The Rule 403 Agricultural Handbook allows producers to be exempted from Rule 403 requirements if they implement a specified number of conservation practices listed for the particular operation. The handbook includes conservation practices for active operations, inactive operations, farm yard areas, track-out, unpaved roads, and storage piles. We are approving the handbook because implementation of the conservation practices should achieve the emission reductions that would otherwise be accomplished through compliance with the general provisions of Rule 403.

We approve the other changes to Rule 403 as minor clarifications.

As requested by CARB and SCAQMD and consistent with our approval of the prior version of Rule 403, we are not approving into the SIP section (i) of Rule 403, which establishes fees which are enforced locally only, and we are approving only the following sections of the “Rule 403 Implementation Handbook,” which was included as part of the SIP revision and which is incorporated by reference:

(1) “Soil Moisture Testing Methods”—ASTM Standard Test Method D 2216 for Laboratory Determination of Water (Moisture) Content of Soil, Rock, and Soil-Aggregate Mixtures, and ASTM Standard Test Method 1557 for Laboratory Compaction Characteristics of Soil Using Modified Effort (56,000 ft-lb/ ft (2,700 kN-m/m 3));

(2) “Storage Piles”—Surface-Area Calculations and ASTM

Standard Method C-136 for Sieve Analysis of Fine and Coarse Aggregates;

(3) “Best Available Control Measures”;

(4) “Reasonably Available Control Measures”;

(5) “Guidance for Large Operations.”

III. Final EPA Action

We are taking final action to approve amended Rule 403 (including the above-listed portions of Rule 403 Implementation Handbook and all of Rule 403 Agricultural Handbook) and Rule 1186 under section 110(k)(3) of the CAA as meeting the requirements of Start Printed Page 8059section 110(a) and part D. We are rescinding the limited disapproval of Rule 403, which was promulgated on August 11, 1998.
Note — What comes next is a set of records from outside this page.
(** ** [dialTunnel] *)

(** [bufio.Reader.ReadSlice] with a buffer of [n] bytes: a line with its
    newline and the rest; [None] at end of file or when the buffer is full. *)
Fixpoint read_slice (n : nat) (s : string) : option (string * string) :=
  match n, s with
  | S n', String c s' =>
      if c =? char 10 then Some (String c "", s')
      else '(line, rest) ← read_slice n' s'; Some (String c line, rest)
  | _, _ => None
  end.

Definition crlf : string := String (char 13) (String (char 10) "").

(** The header loop: what was read and what is left for the tunnel. *)
Fixpoint read_header (fuel : nat) (header s : string) : result (string * string) :=
  match fuel with
  | O => Err ErrEOF
  | S fuel' =>
      match read_slice 4096 s with
      | None => Err ErrEOF
      | Some (line, rest) =>
          let header := header +:+ line in
          reject 32768 <? len header with ErrNew "CONNECT response headers too large";
          if line =? crlf then Ok (header, rest) else read_header fuel' header rest
      end
  end.

Definition connect_request (authority : string) : string :=
  "CONNECT " +:+ authority +:+ " HTTP/1.1" +:+ crlf +:+ "Host: " +:+ authority +:+ crlf +:+ crlf.

(** What the proxy socket does: whether it connects, whether it takes the
    request, and the bytes it sends back. *)
Record tunnelEnv := TunnelEnv { te_dial : bool; te_write : bool; te_reply : string }.

(** A dial's outcome: the bytes the tunnel delivers first or an error, what
    was sent, and whether the connection was closed. *)
Record dialed := Dialed { dl_result : result string; dl_sent : string; dl_closed : bool }.

Section tunnel.
(* [http.ReadResponse] on the header block: the status code *)
Variable readResponse : string -> option Z.

Definition dialTunnel (env : string -> tunnelEnv) (socket authority : string) : dialed :=
  if containsAny authority (String (char 13) (String (char 10) (String " " (String (char 9) ""))))
  then Dialed (Err (ErrNew "invalid CONNECT authority")) "" false
  else
    let e := env socket in
    if negb (te_dial e) then Dialed (Err (ErrNew "dial")) "" false
    else
      let fail err sent := Dialed (Err err) sent true in
      if negb (te_write e) then fail (ErrNew "write") ""
      else
        let sent := connect_request authority in
        match read_header (S (String.length (te_reply e))) "" (te_reply e) with
        | Err err => fail err sent
        | Panic m => Dialed (Panic m) sent true
        | Ok (header, rest) =>
            match readResponse header with
            | None => fail (ErrNew "http.ReadResponse") sent
            | Some status =>
                if status =? 200 then Dialed (Ok rest) sent false
                else fail (ErrNew "CONNECT returned HTTP") sent
            end
        end.

(** ** The connection handler of [runWorker] *)
Inductive event :=
| EvStore              (* active.Store(c, true) *)
| EvResolve            (* r.tcp(c) *)
| EvTunnel (socket authority : string)
| EvUnix (socket : string)
| EvStoreUp            (* active.Store(upstream, true) *)
| EvSplice             (* splice(c, upstream) *)
| EvForgetUp           (* active.Delete(upstream) *)
| EvForget             (* active.Delete(c) *)
| EvRelease            (* <-limit *)
| EvClose.             (* c.Close() *)

(** [AddrPort.String]. *)
Definition ap_string (a : addrPort) : string :=
  match ap_addr a with
  | AddrZero => "invalid AddrPort"
  | _ => joinHostPort (addr_string (ap_addr a)) (itoa (ap_port a))
  end.

(** The body of the goroutine, without its deferred calls. *)
Definition forward (w : workload) (tunnels : string -> tunnelEnv) (unix : string -> bool)
    (lookups : connectionKey -> nat -> lookup_outcome) (c : tcpConn) : result (list event) :=
  match originalDestination lookups c with
  | Panic m => Panic m
  | Err _ => Ok []
  | Ok d =>
      match destination_addr d with
      | Panic m => Panic m
      | Err _ => Ok []
      | Ok a =>
          if ap_port a =? 53 then Ok [EvResolve]
          else
            match target w a with
            | Panic m => Panic m
            | Err _ => Ok []
            | Ok socket =>
                let '(dial, connected) :=
                  if socket =? w_InternetSocket w
                  then (EvTunnel socket (ap_string a), is_ok (dl_result (dialTunnel tunnels socket (ap_string a))))
                  else (EvUnix socket, unix socket) in
                if connected then Ok [dial; EvStoreUp; EvSplice; EvForgetUp] else Ok [dial]
            end
      end
  end.

(** An accepted connection: [used] of the [MaxConnections] slots are taken. *)
Definition on_accept (w : workload) (tunnels : string -> tunnelEnv) (unix : string -> bool)
    (lookups : connectionKey -> nat -> lookup_outcome) (used : Z) (c : tcpConn) : result (list event) :=
  if used <? w_MaxConnections w then
    let! body := forward w tunnels unix lookups c in
    Ok (EvStore :: body ++ [EvForget; EvRelease; EvClose])
  else Ok [EvClose].
End tunnel.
Nothing in this action should be construed as permitting or allowing or establishing a precedent for any future request for revision to any state implementation plan. Each request for revision to the state implementation plan shall be considered separately in light of specific technical, economic and environmental factors and in relation to relevant statutory and regulatory requirements.

We are publishing this rule without prior proposal because the Agency views this as a noncontroversial amendment and anticipates no adverse comments. However, in the proposed rules section of this Federal Register publication, we are publishing a separate document that will serve as the proposal to approve SIP revision should adverse comments be filed. This rule will be effective April 17, 2000 without further notice unless we receive adverse comments by March 20, 2000.
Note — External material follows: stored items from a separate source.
(** What a dial is, by the policy of the workload. *)
Definition dial_allowed (env : connEnv) (dial : event) : Prop :=
  exists d a socket, originalDestination (ce_lookups env) (ce_conn env) = Ok d /\ destination_addr d = Ok a /\ allowed w a socket /\
    dial = if socket =? w_InternetSocket w then EvTunnel socket (ap_string a) else EvUnix socket.

Lemma dial_by_policy env dial : accepted w -> lookups_ok (ce_lookups env) -> is_panic (tc_cookie (ce_conn env)) = false ->
  is_dial dial = true -> (exists body, forward_env env = Ok body /\ dial ∈ body) -> dial_allowed env dial.
Proof.
  intros Hw Hl Hc Hd (body & Hf & Hin).
  destruct (forward_ok readResponse w (ce_tunnels env) (ce_unix env) (ce_lookups env) (ce_conn env) Hw Hl Hc) as (body' & Hf' & Hb).
  unfold forward_env in Hf. rewrite Hf in Hf'. injection Hf' as <-.
  destruct Hb as [[_ ->] | (d & a & H1 & H2 & _ & Hb)]; [by apply elem_of_nil in Hin|].
  destruct Hb as [ | |s dial' tail Hp Ha Hdial Htail]; [by apply elem_of_nil in Hin|apply list_elem_of_singleton in Hin; by subst|].
  assert (dial = dial') as ->.
  { apply elem_of_cons in Hin as [? | Hin]; [done|]. exfalso. destruct Htail as [-> | ->]; [by apply elem_of_nil in Hin|].
    rewrite !elem_of_cons, elem_of_nil in Hin. by destruct Hin as [-> | [-> | [-> | []]]]. }
  exists d, a, s. done.
Qed.

(** A connection as the kernel presents it. *)
Definition env_ok (env : connEnv) : Prop := lookups_ok (ce_lookups env) /\ is_panic (tc_cookie (ce_conn env)) = false.

Lemma envs_run evs : forall s s',
  Forall (fun ev => match ev with AcceptConn _ _ env => env_ok env | _ => True end) evs ->
  map_Forall (fun _ g => env_ok (g_env g)) (sv_goroutines s) -> Forall (fun d => env_ok d.1) (sv_dials s) ->
  service_run readResponse w s evs = Some s' -> Forall (fun d => env_ok d.1) (sv_dials s').
Proof.
  induction evs as [|ev evs IH]; intros s s' He Hg Hd Hr; cbn [service_run] in Hr; [by injection Hr as <-|].
  apply Forall_cons in He as [He1 He]. apply bind_Some in Hr as (s1 & H1 & Hr).
  assert (Hs : map_Forall (fun _ g => env_ok (g_env g)) (sv_goroutines s1) /\ Forall (fun d => env_ok d.1) (sv_dials s1)); [|destruct Hs; by eapply IH].
  clear IH Hr. destruct ev as [network id env|id| |network| |e|]; cbn in H1.
  - destruct (_ && _); [|done]. destruct (on_accept _ _ _ _ _ _ _); [|done..].
    destruct (_ <? _); injection H1 as <-; cbn; split; try done. by apply map_Forall_insert_2.
  - apply bind_Some in H1 as (g & Hgid & H1). pose proof (Hg id g Hgid) as Henv. destruct (g_rest g) as [|ev rest]; [done|]. injection H1 as <-. cbn.
    rewrite (proj1 (perform_goroutines s id (g_env g) ev rest)). split.
    + unfold with_rest. destruct rest; [by apply map_Forall_delete|by apply map_Forall_insert_2].
    + destruct ev; cbn; try done; destruct rest as [|[] rest]; cbn; (apply Forall_app; split; [done|by apply Forall_singleton]).
  - by injection H1 as <-.
  - destruct (_ && _); [|done]. by injection H1 as <-.
  - destruct (sv_sweep s); [|done..]. destruct (_ && _); [|done]. by injection H1 as <-.
  - destruct (sv_sweep s); [done| |done]. destruct (bool_decide _); [|done]. by injection H1 as <-.
  - destruct (sv_sweep s); [done| |done]. destruct (bool_decide _); [|done]. by injection H1 as <-.
Qed.

(** C10: Whatever connections come and however the accept loops, the connections
    and the shutdown interleave: at most [MaxConnections] connections hold a
    slot; every socket dialled is one the policy allows for the destination
    that very connection was captured with; when no connection is being
    served, every slot is free and no socket is left open or in the map, and
    the connections can always get there by themselves; and once the sweep
    begins nothing is accepted any more, and at its end every socket it had to
    visit is closed or out of the map. *)
Theorem worker_service_safe evs s : accepted w ->
  Forall (fun ev => match ev with AcceptConn _ _ env => env_ok env | _ => True end) evs ->
  service_run readResponse w start_worker_service evs = Some s ->
  0 <= sv_used s <= w_MaxConnections w /\
  (forall env dial, (env, dial) ∈ sv_dials s -> dial_allowed env dial) /\
  (sv_goroutines s = ∅ -> sv_used s = 0 /\ sv_active s = ∅ /\ sv_open s = ∅) /\
  (exists more s', service_run readResponse w s more = Some s' /\ sv_goroutines s' = ∅ /\ Forall (fun ev => exists id, ev = Proceed id) more) /\
  (begun (sv_sweep s) = true -> forall network id env, service_step readResponse w s (AcceptConn network id env) = None) /\
  (sv_sweep s = Swept -> sv_active s ∩ sv_open s ⊆ sv_late s).
Proof.
  intros Hw He Hr. pose proof (service_run_inv _ _ _ worker_start_inv Hr) as Hi.
  split; [pose proof (si_limit s Hi); pose proof (acc_connections w Hw); lia|]. split.
  { intros env dial Hin. pose proof (envs_run evs start_worker_service s He (map_Forall_empty _) (Forall_nil_2 _) Hr) as Henv.
    rewrite Forall_forall in Henv. destruct (Henv _ Hin) as [Hl Hc].
    pose proof (si_dials s Hi) as Hd. rewrite Forall_forall in Hd. destruct (Hd _ Hin). by apply dial_by_policy. }
  split; [by apply service_empty|]. split; [by eapply drain_all|]. split.
  - intros Hb network id env. cbn. assert (Hl : sv_listeners s = ∅) by (eapply (closed_begun evs start_worker_service); [discriminate|exact Hr|exact Hb]).
    by rewrite Hl, bool_decide_false by set_solver.
  - intros Hsw. pose proof (si_sweep s Hi) as H. unfold swept_ok in H. by rewrite Hsw in H.
Qed.
End laws.

(** ** A concrete service *)
Module WorkerServiceExamples.
Import ConfigExamples WorkerExamples.

Definition client : connEnv := ConnEnv proxy (fun _ => false) found peer.

(** Two connections; the second is stored while the sweep runs. *)
Definition life : list service_event :=
  [AcceptConn "tcp4" 0 client; Proceed 0; Proceed 0; AcceptConn "tcp6" 1 client; Proceed 0; CancelContext; CloseListener "tcp4";
   CloseListener "tcp6"; SweepBegins; Proceed 1; SweepVisits (Upstream 0); SweepVisits (Inner 0); SweepEnds].
Definition stopped : service := default start_worker_service (service_run parser matrix' start_worker_service life).

Lemma worker_life_runs : service_run parser matrix' start_worker_service life = Some stopped.
Proof. vm_compute. reflexivity. Qed.

Example late_connection : sv_open stopped = {[Inner 1]} /\ sv_late stopped = {[Inner 1]} /\ sv_used stopped = 2.
Proof. vm_compute. done. Qed.

Lemma worker_service_safe_witness :
  0 <= sv_used stopped <= w_MaxConnections matrix' /\
  dial_allowed matrix' client (EvTunnel "/run/egress/internet.sock" "1.1.1.1:443").
Proof.
  destruct (worker_service_safe parser matrix' life stopped) as (H1 & H2 & _).
  - exact matrix_accepted.
  - assert (Hc : env_ok client) by (split; [exact found_ok|reflexivity]). repeat (constructor; [exact Hc || exact I|]). constructor.
  - exact worker_life_runs.
  - split; [exact H1|]. apply H2. vm_compute. constructor.
Defined.
End WorkerServiceExamples.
If we receive such comments, then we will publish a timely withdrawal of the direct final rule informing the public that the rule will not take effect. All public comments received will then be addressed in a subsequent final rule based on the proposed rule. We will not institute a second comment period on this rule. Any parties interested in commenting on this rule should do so at this time. If no such comments are received, the public is advised that this action will be effective April 17, 2000 and no further action will be taken on the proposed rule.
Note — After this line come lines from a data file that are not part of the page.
Lemma connected_step sk ops d live s ev : connected sk ops d live s -> kernel_step live ev -> ev <> Callback sk (StateChange TCP_CLOSE) ->
  connected sk ops d (live_step live ev) (hook_step c cookie s ev).
Proof.
  intros [Ho Hl (st & Hst & Hd)] Hk Hne. destruct (live_kept sk ops ev live s Hl Hk Hne) as [H1 H2].
  split; [by apply owned_step|done|]. exists st. by rewrite H2.
Qed.

(** The entry under its key, if there is one, is what it asked for. *)
Lemma connected_entry sk ops d live s d' : connected sk ops d live s -> connections s !! established_key ops no_key = Some d' -> d' = d.
Proof.
  intros [[He Hi Hok _] Hl (st & Hst & Hd)] (sk' & st' & ops' & old & Hst' & Hkey & _ & <- & Hl' & E)%He.
  apply established_key_inj in E as <-; [|by eapply Hok..]. pose proof (Hi _ _ _ Hl Hl') as <-. congruence.
Qed.

(** An event that has the map evict [k]. *)
Definition evicts (k : connectionKey) (ev : hook) : Prop :=
  match ev with Callback _ (ActiveEstablished _ true evicted) => k ∈ evicted | _ => False end.

(** Without an eviction the entry stays until its own socket closes, even when
    a socket with an older entry under the same key does. *)
Lemma entry_kept sk ops d live s ev : connected sk ops d live s ->
  kernel_step live ev -> ev <> Callback sk (StateChange TCP_CLOSE) -> ~ evicts (established_key ops no_key) ev ->
  connections s !! established_key ops no_key = Some d -> connections (hook_step c cookie s ev) !! established_key ops no_key = Some d.
Proof.
  intros [[He Hi Hok Hc] Hl (st & Hst & Hd)] Hk Hne Hev Hent.
  destruct ev as [ktime alloc ctx v6 sendmsg|sk' cb]; cbn [hook_step].
  { by rewrite (proj1 (redirect_tcp (Helpers (cookie (sa_sk ctx)) ktime alloc) ctx v6 sendmsg s)). }
  unfold handle_sockops. destruct (tcp_storage s !! sk') as [st'|] eqn:E; [|done].
  destruct cb as [ops' [] evicted|n|]; cbn [connections]; [|done| |done].
  - destruct Hk as (_ & Huniq & Hops'). rewrite lookup_insert_ne, foldr_delete_spares; [done|done|].
    intros Heq. apply established_key_inj in Heq as ->; [|done|by eapply Hok]. by destruct (Huniq sk).
  - case_bool_decide as En; cbn [andb]; [|done]. destruct (ts_tracked st'); [|done].
    destruct (connections s !! ts_key st') as [d'|] eqn:E'; [|done]. case_bool_decide as Hq; [|done].
    cbn [connections]. rewrite lookup_delete_ne; [done|]. intros Heq. rewrite Heq, Hent in E'. injection E' as <-.
    apply Hne. rewrite En. do 2 f_equal. apply cookie_inj. rewrite <- (Hc _ _ E), <- (Hc _ _ Hst). congruence.
Qed.

Lemma redirect_captures h ctx v6 s : hp_alloc h = true -> sa_type ctx = SOCK_STREAM ->
  bpf_ntohs (sa_port ctx) = 53 \/ loopback ctx v6 = false ->
  redirect c h ctx v6 false s = (true, to_local ctx v6 (tcp_port c),
    Maps (<[sa_sk ctx := TcpState (read_destination h ctx v6) no_key false]> (tcp_storage s)) (udp_storage s) (connections s)).
Proof.
  intros Ha Ht Hc. unfold redirect. rewrite Ht, Ha. change (SOCK_STREAM =? SOCK_DGRAM) with false. change (SOCK_STREAM <>? SOCK_STREAM) with false.
  cbn [orb]. assert (E : (bpf_ntohs (sa_port ctx) <>? 53) && loopback ctx v6 = false).
  { destruct Hc as [->| ->]; [done|apply andb_false_r]. }
  rewrite E. by destruct (tcp_storage s !! sa_sk ctx).
Qed.

(** The address the kernel was asked for, as the worker sees addresses. *)
Definition asked_addr (ctx : sock_addr) (v6 : bool) : addr :=
  if v6 then unmap (Addr6 (bytes_value (sa_ip ctx)) "") else Addr4 (bytes_value (sa_ip ctx)).

Lemma read_destination_addr h ctx v6 : addr_ok ctx v6 -> bpf_ntohs (sa_port ctx) <> 0 ->
  destination_addr (read_destination h ctx v6) = Ok (AddrPort (asked_addr ctx v6) (bpf_ntohs (sa_port ctx))).
Proof.
  intros [[Hl _] _] Hp. pose proof (swap16_range (sa_port ctx)) as Hr. fold (bpf_ntohs (sa_port ctx)) in Hr.
  pose proof (array16_ip (sa_ip ctx) v6 Hl) as Ha. unfold destination_addr, read_destination, asked_addr. cbn [d_Family d_Port d_Address].
  assert (E : (bpf_ntohs (sa_port ctx) =? 0) || (65535 <? bpf_ntohs (sa_port ctx)) = false).
  { rewrite bool_decide_eq_false_2 by done. cbn [orb]. apply Z.ltb_ge. lia. }
  assert (Eu : u16 (bpf_ntohs (sa_port ctx)) = bpf_ntohs (sa_port ctx)) by (apply Z.mod_small; lia).
  destruct v6; cbn [rbind]; rewrite Ha; [change (AF_INET6 =? 2) with false; change (AF_INET6 =? 10) with true|change (AF_INET =? 2) with true];
    cbn [rbind]; rewrite E, Eu; done.
Qed.

(** The key the kernel publishes is the one the worker looks up. *)
Lemma key_agrees (v6 : bool) netns ip port : octets (if v6 then 16 else 4) ip -> (v6 = true -> to4 ip = None) ->
  0 <= port < 65536 -> 0 <= tcp_port c < 65536 ->
  connectionIdentity (TcpConn (Ok netns) ip port (tcp_port c)) =
    Ok (established_key (SockOps netns (if v6 then AF_INET6 else AF_INET) port (remote_port (tcp_port c)) ip) no_key).
Proof.
  intros [Hl _] H4 Hp Ht. unfold connectionIdentity, established_key. cbn [rbind tc_cookie tc_remote_ip tc_remote_port tc_local_port].
  cbn [so_netns so_family so_local_port so_remote_port so_local_ip no_key k_Pad k_Source]. rewrite ntohl_remote_port by done.
  unfold u32, wrap. rewrite !Z.mod_small by lia. destruct v6.
  - rewrite H4 by done. change (AF_INET6 =? AF_INET) with false. unfold to16. by rewrite Hl.
  - change (AF_INET =? AF_INET) with true. unfold to4. rewrite Hl. cbn [Nat.eqb].
    by destruct ip as [|x0 [|x1 [|x2 [|x3 [|]]]]].
Qed.

Lemma read_destination_asked h ctx v6 a : addr_ok ctx v6 -> destination_addr (read_destination h ctx v6) = Ok a ->
  a = AddrPort (asked_addr ctx v6) (bpf_ntohs (sa_port ctx)).
Proof.
  intros Ha. destruct (decide (bpf_ntohs (sa_port ctx) = 0)) as [E|E]; [|rewrite read_destination_addr by done; by intros [= <-]].
  unfold destination_addr, read_destination. cbn [d_Family d_Port d_Address]. rewrite E. by destruct v6.
Qed.

Lemma lookup_loop_found lookups k d tries : forall i, lookup_loop tries i lookups k = Ok d -> exists j, lookups k j = LFound d.
Proof.
  induction tries as [|n IH]; intros i H; [done|]. cbn in H. destruct (lookups k i) as [d'| |e] eqn:E; [|by eapply IH|done].
  injection H as ->. eauto.
Qed.

(** A captured connection that has just been established. *)
Lemma opened_connection evs0 evs1 ktime ctx v6 ops update evicted :
  let h := Helpers (cookie (sa_sk ctx)) ktime true in
  let opening := evs0 ++ Redirect ktime true ctx v6 false :: evs1 ++ [Callback (sa_sk ctx) (ActiveEstablished ops update evicted)] in
  let s := hook_run c cookie (Maps ∅ ∅ ∅) opening in
  sa_type ctx = SOCK_STREAM -> bpf_ntohs (sa_port ctx) = 53 \/ loopback ctx v6 = false ->
  Forall (fun ev => ~ restarts (sa_sk ctx) ev) evs1 -> kernel_history ∅ opening ->
  connected (sa_sk ctx) ops (read_destination h ctx v6) (live_run ∅ opening) s /\
  (update = true -> connections s !! established_key ops no_key = Some (read_destination h ctx v6)).
Proof.
  intros h opening s Ht Hc Hr Hk.
  assert (Ho : owned (live_run ∅ opening) s) by (apply owned_run; [apply owned_empty|done]).
  unfold s, opening, hook_run, live_run in *. rewrite !foldl_app in *. cbn [foldl] in *. rewrite !foldl_app in *. cbn [foldl] in *.
  set (s0 := foldl (hook_step c cookie) (Maps ∅ ∅ ∅) evs0) in *.
  set (s1 := hook_step c cookie s0 _) in *.
  assert (E1 : tcp_storage s1 !! sa_sk ctx = Some (TcpState (read_destination h ctx v6) no_key false)).
  { unfold s1. cbn [hook_step]. fold h. rewrite redirect_captures by done. apply lookup_insert_eq. }
  change (foldl (hook_step c cookie) s1 evs1) with (hook_run c cookie s1 evs1) in *.
  rewrite <- (storage_kept_run (sa_sk ctx) evs1 s1 Hr) in E1. set (s2 := hook_run c cookie s1 evs1) in *.
  split; [split; [done|cbn [live_step]; apply lookup_insert_eq|]|]; cbn [hook_step]; unfold handle_sockops; rewrite E1; cbn [tcp_storage connections ts_key ts_original].
  - eexists. split; [apply lookup_insert_eq|done].
  - intros ->. apply lookup_insert_eq.
Qed.

(** The connection at every moment of [evs], and its entry as long as none
    evicts it. *)
Lemma connected_run sk ops d evs : forall live s, connected sk ops d live s -> kernel_history live evs -> Callback sk (StateChange TCP_CLOSE) ∉ evs ->
  forall n, connected sk ops d (live_run live (list.take n evs)) (hook_run c cookie s (list.take n evs)) /\
    (connections s !! established_key ops no_key = Some d -> Forall (fun ev => ~ evicts (established_key ops no_key) ev) evs ->
     connections (hook_run c cookie s (list.take n evs)) !! established_key ops no_key = Some d).
Proof.
  induction evs as [|ev evs IH]; intros live s Hc Hk Hno n; [by rewrite take_nil|]. destruct n as [|n]; [done|]. cbn [list.take].
  destruct Hk as [H1 H2]. apply not_elem_of_cons in Hno as [Hne Hno].
  destruct (IH _ _ (connected_step _ _ _ _ _ _ Hc H1 ltac:(congruence)) H2 Hno n) as [I1 I2]. split; [exact I1|].
  intros Hent [Hev Hevs]%Forall_cons. apply I2; [|done]. by apply (entry_kept sk ops d live).
Qed.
IV. Administrative Requirements

A. Executive Order 12866

The Office of Management and Budget (OMB) has exempted this regulatory action from Executive Order 12866, entitled “Regulatory Planning and Review.”

B. Executive Order 13045

Executive Order 13045, entitled Protection of Children from Environmental Health Risks and Safety Risks (62 FR 19885, April 23, 1997), applies to any rule that: (1) Is determined to be “economically significant” as defined under Executive Order 12866, and (2) concerns an environmental health or safety risk that EPA has reason to believe may have a disproportionate effect on children. If the regulatory action meets both criteria, the Agency must evaluate the environmental health or safety effects of the planned rule on children, and explain why the planned regulation is preferable to other potentially effective and reasonably feasible alternatives considered by the Agency.

This rule is not subject to Executive Order 13045 because it does not involve decisions intended to mitigate environmental health or safety risks.

C. Executive Order 13084

Under Executive Order 13084, Consultation and Coordination with Indian Tribal Governments, EPA may not issue a regulation that is not required by statute, that significantly affects or uniquely affects the communities of Indian tribal governments, and that imposes substantial direct compliance costs on those communities, unless the Federal government provides the funds necessary to pay the direct compliance costs incurred by the tribal governments. If the mandate is unfunded, EPA must provide to the Office of Management and Budget, in a separately identified section of the preamble to the rule, a description of the extent of EPA's prior consultation with representatives of affected tribal governments, a summary of the nature of their concerns, and a statement supporting the need to issue the regulation.

In addition, Executive Order 13084 requires EPA to develop an effective process permitting elected and other representatives of Indian tribal governments “to provide meaningful and timely input in the development of regulatory policies on matters that significantly or uniquely affect their communities.” Today's rule does not significantly or uniquely affect the communities of Indian tribal governments. Accordingly, the requirements of section 3(b) of Executive Order 13084 do not apply to this rule.

D. Executive Order 13132

Executive Order 13121, entitled Federalism (64 FR 43255, August 10, 1999) revokes and replaces Executive Orders 12612, Federalism and 12875, Enhancing the Intergovernmental Partnership. Executive Order 13132 requires EPA to develop an accountable process to ensure “meaningful and timely input by State and local officials in the development of regulatory policies that have federalism implications.” “Policies that have federalism implications” is defined in the Executive Order to include regulations that have “substantial direct effects on the States, on the relationship between the national government and the States, or on the distribution of power and responsibilities among the various levels of government.” Under Executive Order 13132, EPA may not issue a regulation that has federalism implications, that imposes substantial direct compliance costs, and that is not required by statute, unless the Federal government provides the funds necessary to pay the direct compliance costs incurred by State and local governments, or EPA consults with State and local officials early in the process of developing the proposed regulation. EPA also may not issue a regulation that has federalism implications and that preempts State law unless the Agency consults with State and local officials early in the process of developing the proposed regulation.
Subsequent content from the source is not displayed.